Estimator expressly agrees that after termination of his or her employment with Nodak,1 for whatever reason, he or she will not, directly or indirectly, as an employee, officer, owner, partner or otherwise for a period of two (2) years solicit any customer to whom Girtman sold goods or services within the three (3) years preceding the date of this Agreement or any period after the date of this Agreement. After termination of Estimator’s employment, for whatever reason, Estimator will not, for a period of two (2) years alone or in association with any individual or any entity carry on, be engaged or employed by or take part in, consult or advise, or own, share in the earnings or invest in the stock, bonds or other securities of any entity in the State of Tennessee or any adjacent state which is engaged in the sale, fabrication or installation of metal doors, frames, hollow metal door products and associated

1 The Estimator Agreement recites that “Nodak” is a Tennessee limited liability company licensed as an employee leasing company, and that pursuant to an agreement between Girtman and Nodak, Mr. St. Amour was an employee leased to Girtman by Nodak.

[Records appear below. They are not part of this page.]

Definition derive_wrap_key (shared ephemeral_public recipient_public : bytes) : result RotationError bytes :=
  ok_or (hkdf_expand Q (ephemeral_public ++ recipient_public) shared GRANT_INFO KEY_BYTES) RDerive.

Definition wrap_grant_for (new_key_bytes : bytes) (epoch : N) (recipient : bytes) (fresh : Fresh) : result RotationError WrappedGrant :=
  let eph_public := x25519_public Q (fr_secret fresh) in
  let shared := diffie_hellman Q (fr_secret fresh) recipient in
  key ← derive_wrap_key shared eph_public recipient;
  nonce ← ok_or (fr_nonce fresh) REntropy;
  ciphertext ← ok_or (encrypt P key nonce (to_le_bytes 4 epoch) new_key_bytes) RSeal;
  Ok (mkWrapped epoch eph_public (nonce ++ ciphertext)).

Definition open_grant (grant : WrappedGrant) (my_secret : bytes) : result RotationError bytes :=
  if (length (wg_sealed grant) <? NONCE_BYTES)%nat then Err ROpen
  else
    let shared := diffie_hellman Q my_secret (wg_ephemeral_public grant) in
    key ← derive_wrap_key shared (wg_ephemeral_public grant) (x25519_public Q my_secret);
    plaintext ← ok_or (decrypt P key (take NONCE_BYTES (wg_sealed grant)) (to_le_bytes 4 (wg_epoch grant)) (drop NONCE_BYTES (wg_sealed grant))) ROpen;
    if Nat.eqb (length plaintext) KEY_BYTES then Ok plaintext else Err ROpen.

(** The loop of [plan_rotation], in device order. *)
Fixpoint wrap_each (new_key_bytes : bytes) (epoch : N) (remaining : list (DeviceId * bytes)) (fresh : DeviceId → Fresh)
  (grants : gmap DeviceId WrappedGrant) : result RotationError (gmap DeviceId WrappedGrant) :=
  match remaining with
  | [] => Ok grants
  | (d, public) :: rest =>
      g ← wrap_grant_for new_key_bytes epoch public (fresh d);
      wrap_each new_key_bytes epoch rest fresh (<[d := g]> grants)
  end.

Definition plan_rotation (current_epoch : N) (new_key_bytes : bytes) (remaining : gmap DeviceId bytes) (fresh : DeviceId → Fresh)
  : result RotationError (gmap DeviceId WrappedGrant) :=
  if bool_decide (remaining = ∅) then Err NoRemainingDevices
  else
    new_epoch ← ok_or (next_epoch current_epoch) REpochOverflow;
    wrap_each new_key_bytes new_epoch (stable_sort (λ a b, fst a <=? fst b) (map_to_list remaining)) fresh ∅.

(** ** group_epoch.rs: the key store, and whether it answers. *)

Definition ks_get (keys : KeyStore) (ks : bool) (epoch : N) : result string (option bytes) :=
  if ks then Ok (keys !! epoch) else Err "the keystore could not read the group key"%string.

(** ** device_remove.rs *)

Record RemovalOutcome := mkOutcome { ro_removed : bool; ro_already_removed : bool; ro_rotated_to_epoch : N; ro_grants_minted : nat }.

Inductive RemoveDeviceError :=
| RmStore
| RmKeyStore
| RmRemoval (e : RemovalError)
| RmRotation (e : RotationError)
| RmEpochOverflow.

Definition no_op_outcome (removed : bool) : RemovalOutcome := mkOutcome removed removed 0 0.

Definition plan_next_epoch (current_epoch : N) (remaining : gmap DeviceId bytes) (random : option bytes) (fresh : DeviceId → Fresh)
  : result RemoveDeviceError (N * bytes * nat) :=
  new_epoch ← ok_or (next_epoch current_epoch) RmEpochOverflow;
  let new_key := default (replicate KEY_BYTES xa5) random in
  grants_minted ← (if bool_decide (remaining = ∅) then Ok 0%nat
                   else map_err RmRotation (grants ← plan_rotation current_epoch new_key remaining fresh; Ok (size grants)));
  Ok (new_epoch, new_key, grants_minted).

Definition is_active (r : DeviceRow) : bool := bool_decide (dr_removed_at_ms r = None).

Definition remaining_after (active_peers : list DeviceRow) (target : DeviceId) : gmap DeviceId bytes :=
  list_to_map (map (λ r, (dr_device r, dr_static_public r)) (List.filter (λ r, negb (dr_device r =? target)) active_peers)).

(** The four writes, in their order, as far as the identity database answers ([db]: which statements of the
    call it answers; 0 and 1 are the two reads before). What was written before a failure stays written. *)
Definition write_rotation (st : IdentityStore) (minter target : DeviceId) (now_ms : N) (why : Why) (new_epoch : N) (db : nat → bool)
  : IdentityStore * bool :=
  if negb (db 2%nat) then (st, false)
  else
    let st := meta_set st GROUP_EPOCH_KEY (to_be_bytes 4 new_epoch) in
    if negb (db 3%nat) then (st, false)
    else
      let st := write_epoch st new_epoch (mkEpochInfo minter [target]) in
      if negb (db 4%nat) then (st, false)
      else
        let st := fst (remove_row st target now_ms) in
        if negb (db 5%nat) then (st, false) else (write_removal st target (mkRemoval why minter), true).

Definition remove_device_because (me : DeviceIdentity) (target : DeviceId) (now_ms : N) (why : Why) (ks : bool) (db : nat → bool)
  (random : option bytes) (fresh : DeviceId → Fresh) : DeviceIdentity * result RemoveDeviceError RemovalOutcome :=
  let st := di_store me in
  if negb (db 0%nat) then (me, Err RmStore)
  else
  let active_peers := List.filter is_active (list_devices st) in
  match validate_removal target (di_device me) (length active_peers + 1) with
  | Err e => (me, Err (RmRemoval e))
  | Ok _ =>
      if negb (db 1%nat) then (me, Err RmStore)
      else
      match device st target with
      | None => (me, Ok (no_op_outcome false))
      | Some row =>
          if negb (is_active row) then (me, Ok (mkOutcome true true 0 0))
          else
            match plan_next_epoch (di_group_epoch me) (remaining_after active_peers target) random fresh with
            | Err e => (me, Err e)
            | Ok (new_epoch, new_key, grants_minted) =>
                if negb ks then (me, Err RmKeyStore)
                else
                  let me := with_keys me (<[new_epoch := new_key]> (di_keys me)) in
                  match write_rotation st (di_device me) target now_ms why new_epoch db with
                  | (st, true) => (set_group_epoch (with_store me st) new_epoch, Ok (mkOutcome true false new_epoch grants_minted))
                  | (st, false) => (with_store me st, Err RmStore)
                  end
            end
      end
  end.

Definition remove_device (me : DeviceIdentity) (target : DeviceId) (now_ms : N) (ks : bool) (db : nat → bool) (random : option bytes)
  (fresh : DeviceId → Fresh) :=
  remove_device_because me target now_ms Manual ks db random fresh.

(** ** group_rotation.rs, out *)

Record OutGrant := mkOutGrant { og_sealed_under : N; og_message : ControlMessage }.

(** The loop of [grants_for]. *)
Fixpoint grant_chain (me : DeviceIdentity) (ks : bool) (peer : DeviceId) (recipient : bytes) (fresh : N → Fresh) (epochs : list N) : list OutGrant :=
  match epochs with
  | [] => []
  | epoch :: rest =>
      let info := default (mkEpochInfo (di_device me) []) (read_epoch (di_store me) epoch) in
      if bool_decide (peer ∈ ei_left_out info) then []
      else
        match fetch (ks_get (di_keys me) ks) epoch with
        | Ok (Some key) =>
            match wrap_grant_for key epoch recipient (fresh epoch) with
            | Ok wrapped =>
                mkOutGrant (epoch - 1) (control_grant (di_device me) (ei_minter info) wrapped (ei_left_out info))
                :: grant_chain me ks peer recipient fresh rest
            | Err _ => []
            end
        | _ => []
        end
  end.

(** [from + 1..=upto]. *)
Definition epochs_after (from upto : N) : list N := map (λ i, from + 1 + N.of_nat i) (seq 0 (N.to_nat (upto - from))).

Definition grants_for (me : DeviceIdentity) (ks : bool) (peer : DeviceId) (peer_epoch : N) (fresh : N → Fresh) : list OutGrant :=
  let current := di_group_epoch me in
  if (current <=? peer_epoch) || (peer_epoch + 1 <? oldest_epoch current) then []
  else
    match device (di_store me) peer with
    | None => []
    | Some row =>
        if negb (is_active row) then []
        else grant_chain me ks peer (dr_static_public row) fresh (epochs_after peer_epoch current)
    end.

(** ** group_rotation.rs, in *)

Inductive Applied := Adopted (epoch : N) | Kept | Ignored (why : string).

Inductive GrantDecision := Adopt | Already | Skip (why : string).

Definition decide_grant (current epoch : N) (mine : option DeviceId) (minter : DeviceId) : GrantDecision :=
  if epoch <? current then Skip "stale"
  else if epoch =? current + 1 then Adopt
  else if current <? epoch then Skip "gap"
  else
    match mine with
    | Some held => if held =? minter then Already else if minter <? held then Adopt else Skip "mine_wins"
    | None => Skip "held_without_a_record"
    end.

(** Its own three statements; a failure of one is passed over. *)
Definition drop_followed (st : IdentityStore) (dropped minter : DeviceId) (now_ms : N) (db : nat → bool) : IdentityStore :=
  let active := db 0%nat && match device st dropped with Some row => is_active row | None => false end in
  if active && db 1%nat then
    match remove_row st dropped now_ms with
    | (st, true) => if db 2%nat then write_removal st dropped (mkRemoval LeftOut minter) else st
    | (st, false) => st
    end
  else st.

(** [db]: which statements of [apply_grant] the identity database answers; 0 and 1 are its two reads. *)
Definition adopt (me : DeviceIdentity) (sender minter : DeviceId) (epoch : N) (key : bytes) (left_out : list DeviceId) (now_ms : N) (ks : bool)
  (db : nat → bool) : DeviceIdentity * result string unit :=
  if negb ks then (me, Err "keystore"%string)
  else
    let me := with_keys me (<[epoch := key]> (di_keys me)) in
    if negb (db 2%nat) then (me, Err "store"%string)
    else
      let st := meta_set (di_store me) GROUP_EPOCH_KEY (to_be_bytes 4 epoch) in
      if negb (db 3%nat) then (with_store me st, Err "store"%string)
      else
        let st := write_epoch st epoch (mkEpochInfo minter left_out) in
        let dropped := List.filter (λ d, negb (d =? di_device me) && negb (d =? sender)) left_out in
        let st := foldl (λ st id, drop_followed st (snd id) minter now_ms (λ j, db (5 + 3 * fst id + j)%nat)) st (imap pair dropped) in
        let st := if db 4%nat then fst (set_device_key_epoch st sender epoch) else st in
        (set_group_epoch (with_store me st) epoch, Ok tt).

Definition apply_grant (me : DeviceIdentity) (msg : ControlMessage) (now_ms : N) (ks : bool) (db : nat → bool) : DeviceIdentity * Applied :=
  match msg, wrapped_grant msg with
  | GrantKey sender minter epoch _ _ left_out, Some wrapped =>
      match (if db 0%nat then device (di_store me) sender else None) with
      | Some row =>
          if negb (is_active row) then (me, Ignored "unknown_sender")
          else
            let mine := if db 1%nat then ei_minter <$> read_epoch (di_store me) epoch else None in
            match decide_grant (di_group_epoch me) epoch mine minter with
            | Already => (me, Kept)
            | Skip why => (me, Ignored why)
            | Adopt =>
                match open_grant wrapped (di_static me) with
                | Err _ => (me, Ignored "cannot_open")
                | Ok key =>
                    match adopt me sender minter epoch key left_out now_ms ks db with
                    | (me, Ok _) => (me, Adopted epoch)
                    | (me, Err why) => (me, Ignored why)
                    end
                end
            end
      | None => (me, Ignored "unknown_sender")
      end
  | _, _ => (me, Ignored "not_a_grant")
  end.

-2- hardware or related services or any business substantially similar to or which is in competition with the business of Girtman . . . .

Paragraph 8 of the document states that if the Estimator violates the agreement and the courts decline to award Girtman specific performance “with respect to confidentiality and trade secrets and non-competition, Estimator must pay Girtman liquidated damages equal to fifty (50%) percent of the gross revenue from all transactions in breach of these provisions,” and further states “that amount is liquidated damages and not a penalty.”

After Mr. St. Amour signed the document, he attended a number of week-long courses in four different cities. Girtman paid all the expenses associated with the training, including airfare, hotels, meals, fees and dues. Completion of a series of these courses prepares the student for a professional examination that can result in certification by the Door and Hardware Institute. Such certifications are highly-valued in the industry, with some organizations making the presence of certified individuals on the staff of vendors a bidding requirement. As Matthew Harris, the general manager of Girtman & Associates and a key witness in this case testified, “the certifications lend great credibility to an individual and to an organization.” When Mr. St. Amour received certification as an Architectural Hardware Consultant in September of 2001, Girtman awarded him a $5,000 raise, effective immediately.

Mr. St. Amour’s training and skills developed to the point where he became capable of shepherding a project from start to finish, including bidding, estimating, project management and detailing. As a result of his efforts, he was elevated to the position of a vice president of Girtman & Associates in 2002. He was earning $36,000 a year at the time he signed the Estimator Agreement. By the time he was terminated from the company, his annual salary had increased to $70,000.

Although his colleagues respected his technical skills, friction apparently developed between Mr. St. Amour and the other members of Girtman’s management team. According to Mr. Harris, as Mr. St. Amour became more knowledgeable and skilled, he also became more opinionated and less capable of compromise when other members of the team did not agree with his ideas as to the best way to run the company. According to Mr. St. Amour, he was successfully operating his own division of the company, but other managers whose divisions were less successful tried to reorganize the work in a way that was counter-productive and damaging to the integrity of the company’s efforts.

The friction apparently worsened, but Mr. St. Amour testified that he was never given any kind of written reprimand or letter of discipline. On March 19, 2003, Mr.